Since I’m obviously very bored, I thought I’d hear your take on the “best” way to increment an int in your language of choice - I don’t think my code is quite expert-level enough. Consider it a sort of advent of code challenge? Any code which does not contain the comment “this increments i:” will produce a compile error and fail to run.

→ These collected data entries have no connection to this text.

(** C4.  Soft-fail provider.  A primary lookup whose request raises, returns
    a status other than 200, or returns a page without the related-words
    container and without definition blocks, returns two empty lists; the
    same holds for the thesaurus lookup and its two sections; and each
    section that is missing from a page gives an empty list of its own.  A round whose
    two lookups fail still happens: the word enters the seen set and the
    log, the topic counter goes up by one, and none of the three collections
    grows.  When only the thesaurus lookup fails, the quiz record and the
    definition record of the word are appended as usual. *)
Theorem soft_fail_provider (net : network) (W : Z) (topic : string) :
  (∀ word s,
     info_fails (net (requests s) (info_url word)) →
     (scrape_cambridge_info net word s).1 = ([], []))
  ∧ (∀ word s,
       thesaurus_fails (net (requests s) (thesaurus_url word)) →
       (scrape_cambridge_thesaurus net word s).1 = ([], []))
  ∧ (∀ word s code page,
       net (requests s) (info_url word) = Response code page →
       (daccord_lb page = None → (scrape_cambridge_info net word s).1.1 = [])
       ∧ (def_elements page = [] → (scrape_cambridge_info net word s).1.2 = []))
  ∧ (∀ word s code page,
       net (requests s) (thesaurus_url word) = Response code page →
       (syn_container page = None →
        (scrape_cambridge_thesaurus net word s).1.1 = [])
       ∧ (ant_container page = None →
          (scrape_cambridge_thesaurus net word s).1.2 = []))
  ∧ (∀ c candidate rest,
       heap (globals c) !! queue c = Some (candidate :: rest) →
       candidate ∉ used_words (globals c) →
       topic_used_words c * 5 < W →
       info_fails (net (requests (globals c)) (info_url candidate)) →
       thesaurus_fails (net (S (requests (globals c))) (thesaurus_url candidate)) →
       ∃ c',
         iteration net W topic c = Some c'
         ∧ used_words (globals c') = {[candidate]} ∪ used_words (globals c)
         ∧ topic_used_words c' = topic_used_words c + 1
         ∧ processing_log (globals c')
           = processing_log (globals c) ++ [(candidate, topic)]
         ∧ quiz_items (globals c') = quiz_items (globals c)
         ∧ thesaurus_items (globals c') = thesaurus_items (globals c)
         ∧ definitions_items (globals c') = definitions_items (globals c))
  ∧ (∀ c candidate rest,
       heap (globals c) !! queue c = Some (candidate :: rest) →
       candidate ∉ used_words (globals c) →
       topic_used_words c * 5 < W →
       thesaurus_fails (net (S (requests (globals c))) (thesaurus_url candidate)) →
       ∃ c',
         iteration net W topic c = Some c'
         ∧ quiz_items (globals c')
           = quiz_items (globals c)
               ++ option_list (quiz_record topic candidate
                                 (new_related_of net candidate (globals c)))
         ∧ thesaurus_items (globals c') = thesaurus_items (globals c)
         ∧ definitions_items (globals c')
           = definitions_items (globals c)
               ++ (let definitions :=
                     (info_at net (requests (globals c))
                        ({[candidate]} ∪ used_words (globals c)) candidate).2 in
                   if bool_decide (definitions ≠ [])
                   then [definitions_entry candidate topic definitions] else [])).
Proof.
  split; [intros; by apply info_fails_empty|].
  split; [intros; by apply thesaurus_fails_empty|].
  split.
  { intros word s code page Hnet.
    unfold scrape_cambridge_info, requests_get. rewrite Hnet.
    case_bool_decide; [done|]. split; intros Hnone; by rewrite Hnone. }
  split.
  { intros word s code page Hnet.
    unfold scrape_cambridge_thesaurus, requests_get. rewrite Hnet.
    case_bool_decide; [done|]. split; intros Hnone; by rewrite Hnone. }
  split.
  - intros c candidate rest Hl Hnin Hlt Hinfo Hthes.
    destruct (iteration_processed_globals net W topic c candidate rest Hl Hnin Hlt)
      as (c' & Hit & Hn & Hu & Hlog & Hquiz & Ht & Hd).
    exists c'. split; [done|]. split; [done|]. split; [done|]. split; [done|].
    rewrite Hquiz, Ht, Hd. unfold new_related_of.
    rewrite (info_at_fails _ _ _ _ Hinfo), (thesaurus_at_fails _ _ _ Hthes).
    simpl. by rewrite !app_nil_r.
  - intros c candidate rest Hl Hnin Hlt Hthes.
    destruct (iteration_processed_globals net W topic c candidate rest Hl Hnin Hlt)
      as (c' & Hit & Hn & Hu & Hlog & Hquiz & Ht & Hd).
    exists c'. split; [done|]. split; [done|]. split; [|done].
    rewrite Ht, (thesaurus_at_fails _ _ _ Hthes). simpl.
    by rewrite app_nil_r.
Qed.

No AI code pls. That’s no fun.

  • 18107@aussie.zone
    link
    fedilink
    arrow-up
    6
    ·
    edit-2
    1 day ago

    I decided to use NAND instead of NOR, but it’s effectively the same thing.

    Scala:

    //main
    @main
    def main(): Unit =
      var i = 15 //Choose any number here
      i = add(i, 1) //this increments i
      println(i)
    
    //Adds 2 numbers in the most intuitive way
    def add(a: Int, b: Int): Int =
      val pairs = split(a).zip(split(b))
      val sumCarry = pairs.scanLeft(false, false)((last, current) => fullAdder(current._1, current._2, last._2))
      return join(sumCarry.map(_._1).tail.reverse)
    
    //Converts an integer to a list of booleans
    def join(list: Seq[Boolean]): Int = BigInt(list.map(if (_) '1' else '0').mkString, 2).toInt
    
    //Converts a list of booleans to an integer
    def split(num: Int): Seq[Boolean] = num.toBinaryString.reverse.padTo(32, '0').map(_ == '1')
    
    //Adds 2 booleans and a carry in, returns a sum and carry out
    def fullAdder (a: Boolean, b: Boolean, c: Boolean): (Boolean, Boolean) =
      (NAND(NAND(NAND(NAND(a, NAND(a, b)), NAND(NAND(a, b), b)), NAND(NAND(NAND(a, NAND(a, b)), NAND(NAND(a, b), b)), c)), NAND(NAND(NAND(NAND(a, NAND(a, b)), NAND(NAND(a, b), b)), c), c)), NAND(NAND(NAND(NAND(a, NAND(a, b)), NAND(NAND(a, b), b)), c), NAND(a, b)))
    
    //The basis for all operations
    def NAND(a: Boolean, b: Boolean): Boolean = !a || !b
    

    EDIT: replaced Integer.parseInt with BigInt(...).toInt to fix NumberFormatException with negative numbers.